TASK BRIEF: The lines from the start of the records below through the line containing "assert (He : scan_err" are to be copied exactly, both ends included, with nothing added.

ENTRIES SHOWN:
(** One turn of the loop: the file of the segment is cut to its whole records,
    or was nothing else. *)
Lemma recoverSeg_whole now nm next prev R d s next' R' reps d' :
  is_u64 (base nm) → is_u64 (sprev nm) → Forall honest_fault (Disk.plan d) →
  recoverSeg o now nm next prev R d = (Ok (s, next', R', reps), d') →
  (next' = next ∧ R' = R ∧ reps = [] ∧ Forall honest_fault (Disk.plan d')) ∧
  baseLSN s = base nm ∧ held d' s ∧ (∀ n, n ≠ path s → Disk.view d' !! n = Disk.view d !! n) ∧
  cuts (Disk.view d) (Disk.view d') ∧ ∀ p, prev = Some p → lastLSN p = prevEnd s.
Proof using Hsalv Hmax.
  intros Hub Hup Hp H. unfold recoverSeg in H. set (q := segmentName (base nm) (sprev nm)) in *.
  apply bind_try_inv in H as (sc & d1 & H1 & H). cbv zeta in H.
  assert (Hp1 : Forall honest_fault (Disk.plan d1)).
  { refine (plan_kept _ _ _ _ H1 _ Hp). unfold scanSegment. stays. }
  set (res := match sc with Ok (Some x) => x | Ok None => _ | Fail e => _ end) in H.
  apply bind_inv in H as [([[[nx R1] reps1] torn] & d2 & H2 & H)|(e & _ & [=])].
  assert (He : scan_err res = None ∧ d2 = d1 ∧ nx = next ∧ R1 = R ∧ reps1 = [] ∧ torn = truncated res).
  { rewrite Hsalv in H2. destruct (scan_err res) as [e|]; [by rewrite andb_false_r in H2|].
    destruct (truncated res && _); [by rewrite andb_false_r in H2|]. by injection H2 as <- <- <- <- <-. }
  destruct He as (He & -> & -> & -> & -> & ->). clear H2.
  destruct sc as [[x|]|e]; [|done..]. subst res. cbv beta iota in H, He.
  destruct (scanSegment_inv _ _ _ _ _ Hp H1 He) as (data & Hd & V1 & Hsc).
  destruct (scan_sound max Hmax data x Hsc) as [(e & Ee & _)|(ps & rest & Ed & Hps & _ & Hn & Hg & Ht)]; [by rewrite Ee in He|].
  rewrite He in Ht. apply bind_inv in H as [([] & d3 & H3 & H)|(e & _ & [=])].
  assert (H4 : d' = d3 ∧ s = Seg (base nm) q (sprev nm) HNil (Segment.good x) (n_records x) ∧
               (next', R', reps) = (next, R, []) ∧ ∀ p, prev = Some p → lastLSN p = sprev nm).
  { destruct prev as [pr|]; [|by injection H as <- <- <- <- <-].
    destruct (Z.eqb_spec (lastLSN pr) (sprev nm)) as [E|E]; simpl in H.
    - rewrite (proj2 (Z.eqb_eq _ _) E) in H. injection H as <- <- <- <- <-. repeat split; try done. by intros p [= ->].
    - by rewrite (proj2 (Z.eqb_neq _ _) E) in H. }
  destruct H4 as (-> & -> & [= -> -> ->] & Hprev).
  assert (H5 : Forall honest_fault (Disk.plan d3) ∧ Disk.view d3 !! q = Some (frames ps) ∧
               ∀ n, n ≠ q → Disk.view d3 !! n = Disk.view d !! n).
  { assert (Hd1 := Hd). rewrite <- V1 in Hd1. destruct (truncated x).
    - split; [rewrite (call_plan _ _ _ _ _ H3); by destruct Hp1|].
      apply (Disk.truncate_inv _ _ data) in H3 as [[_ V3]|(? & [=] & _)]; [|done|].
      + rewrite V3, lookup_insert_eq, Hg, Ed. unfold len. rewrite Nat2Z.id, take_app_length. split; [done|].
        intros n Hne. by rewrite lookup_insert_ne, V1.
      + rewrite Hg, Ed, len_app. pose proof (len_nonneg rest). pose proof (len_nonneg (frames ps)). lia.
    - injection H3 as <-. symmetry in Ht. apply bool_decide_eq_false in Ht. split; [done|].
      rewrite Hd1, Ed, V1. split; [|done]. destruct rest; [by rewrite app_nil_r|]. by destruct Ht. }
  destruct H5 as (Hp3 & Hf & Hother). split; [done|]. split; [done|]. split; [by exists ps; split|]. split; [done|].
  split; [|done]. apply (cuts_one _ _ q (frames ps) rest); [done | right; by rewrite Hd, Ed | done].
Qed.

Lemma recoverLoop_extends clock ns : ∀ i nm acc R d ss R' reps d',
  recoverLoop o clock i nm ns acc R d = (Ok (ss, R', reps), d') → ∃ s more, ss = acc ++ s :: more.
Proof using Type.
  induction ns as [|nm' ns IH]; intros i nm acc R d ss R' reps d' H; cbn [recoverLoop] in H;
    apply bind_inv in H as [([[[s next] R1] reps1] & d1 & _ & H)|(e & _ & [=])]; [by injection H as <- _ _ _; exists s, []|].
  destruct next as [n'|]; [|by injection H as <- _ _ _; exists s, []].
  apply bind_inv in H as [([[ss1 R2] reps2] & d2 & H & E)|(e & _ & [=])]. injection E as <- _ _ _.
  apply IH in H as (x & more & ->). exists s, (x :: more). by rewrite <- app_assoc.
Qed.

(** The segments so far and the one the turn has returned. *)
Lemma held_snoc acc d d1 s :
  Forall (held d) acc → held d1 s → (∀ n, n ≠ path s → Disk.view d1 !! n = Disk.view d !! n) → NoDup (baseLSN <$> acc ++ [s]) →
  Forall (held d1) (acc ++ [s]).
Proof using Type.
  intros Hacc (qs & Hs) Hother Hnd. apply Forall_app. split; [|constructor; [by exists qs | constructor]].
  apply Forall_forall. intros t Ht. rewrite Forall_forall in Hacc. destruct (Hacc t Ht) as (ps & Hw).
  exists ps. apply (whole_frame _ _ _ _ _ Hw), Hother. rewrite (wh_path _ _ _ _ Hw), (wh_path _ _ _ _ Hs). intros E.
  apply segmentName_inj in E as [E _]; [|apply Hw || apply Hs..].
  rewrite fmap_app in Hnd. apply NoDup_app in Hnd as (_ & Hnd & _).
  apply (Hnd (baseLSN t)); [by apply list_elem_of_fmap_2 | rewrite E; left].
Qed.

(** The loop: what it returns is chained and whole, provided no two of its
    segments have the same first number. *)
Lemma recoverLoop_whole clock ns : ∀ i nm acc R d ss R' reps d',
  recoverLoop o clock i nm ns acc R d = (Ok (ss, R', reps), d') → Forall honest_fault (Disk.plan d) →
  Forall (λ x, is_u64 (base x) ∧ is_u64 (sprev x)) (nm :: ns) →
  Forall (held d) acc → chained acc → NoDup (baseLSN <$> ss) →
  R' = R ∧ reps = [] ∧ Forall (held d') ss ∧ chained ss ∧ cuts (Disk.view d) (Disk.view d').
Proof using Hsalv Hmax.
  induction ns as [|nm' ns IH]; intros i nm acc R d ss R' reps d' H Hp Hns Hacc Hch Hnd; cbn [recoverLoop] in H;
    apply bind_inv in H as [([[[s next] R1] reps1] & d1 & H1 & H)|(e & _ & [=])];
    apply Forall_cons in Hns as [[Hu1 Hu2] Hns];
    apply recoverSeg_whole in H1 as ((-> & -> & -> & Hp1) & Hb & Hs & Hother & Hcut & Hprev); try done; cbn [head hd_error] in H.
  - injection H as <- <- <- <-. split; [done|]. split; [done|]. split; [by apply (held_snoc acc d)|].
    split; [by apply chained_snoc | done].
  - apply bind_inv in H as [([[ss1 R2] reps2] & d2 & H2 & H)|(e & _ & [=])]. injection H as <- <- <- <-.
    destruct (recoverLoop_extends _ _ _ _ _ _ _ _ _ _ _ H2) as (x & more & E).
    assert (Hnd1 : NoDup (baseLSN <$> acc ++ [s])).
    { rewrite E, fmap_app in Hnd. by apply NoDup_app in Hnd as [? _]. }
    apply IH in H2 as (-> & -> & Hall & Hch2 & Hcut2); try done; [|by apply (held_snoc acc d) | by apply chained_snoc].
    do 4 (split; [done|]). by etrans.
Qed.
End recovery.

(** ** The log that comes up *)

(** Numbers in order: every segment starts above the ones before it and above
    what it says it follows, and nothing is numbered beyond the reservation.  The
    code does not check it; it is what the names and the reservation in the
    directory have to say for themselves. *)
Record orderly (l : log) : Prop := {
  od_segs : Forall (λ s, 1 <= baseLSN s ∧ prevEnd s < baseLSN s ∧ baseLSN s + count s <= maxU64) (segs l);
  od_bases : StronglySorted Z.lt (baseLSN <$> segs l);
  od_spent : nextLSN l <= reserved l + 1 < maxU64
}.

#[global] Instance orderly_dec l : Decision (orderly l).
Proof.
  destruct (decide (Forall (λ s, 1 <= baseLSN s ∧ prevEnd s < baseLSN s ∧ baseLSN s + count s <= maxU64) (segs l))) as [H1|H1];
    [|right; by intros []].
  destruct (decide (StronglySorted Z.lt (baseLSN <$> segs l))) as [H2|H2]; [|right; by intros []].
  destruct (decide (nextLSN l <= reserved l + 1 < maxU64)) as [H3|H3]; [left; by split | right; by intros []].
Defined.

OUTPUT OF THE EXERCISE:
(** One turn of the loop: the file of the segment is cut to its whole records,
    or was nothing else. *)
Lemma recoverSeg_whole now nm next prev R d s next' R' reps d' :
  is_u64 (base nm) → is_u64 (sprev nm) → Forall honest_fault (Disk.plan d) →
  recoverSeg o now nm next prev R d = (Ok (s, next', R', reps), d') →
  (next' = next ∧ R' = R ∧ reps = [] ∧ Forall honest_fault (Disk.plan d')) ∧
  baseLSN s = base nm ∧ held d' s ∧ (∀ n, n ≠ path s → Disk.view d' !! n = Disk.view d !! n) ∧
  cuts (Disk.view d) (Disk.view d') ∧ ∀ p, prev = Some p → lastLSN p = prevEnd s.
Proof using Hsalv Hmax.
  intros Hub Hup Hp H. unfold recoverSeg in H. set (q := segmentName (base nm) (sprev nm)) in *.
  apply bind_try_inv in H as (sc & d1 & H1 & H). cbv zeta in H.
  assert (Hp1 : Forall honest_fault (Disk.plan d1)).
  { refine (plan_kept _ _ _ _ H1 _ Hp). unfold scanSegment. stays. }
  set (res := match sc with Ok (Some x) => x | Ok None => _ | Fail e => _ end) in H.
  apply bind_inv in H as [([[[nx R1] reps1] torn] & d2 & H2 & H)|(e & _ & [=])].
  assert (He : scan_err res = None ∧ d2 = d1 ∧ nx = next ∧ R1 = R ∧ reps1 = [] ∧ torn = truncated res).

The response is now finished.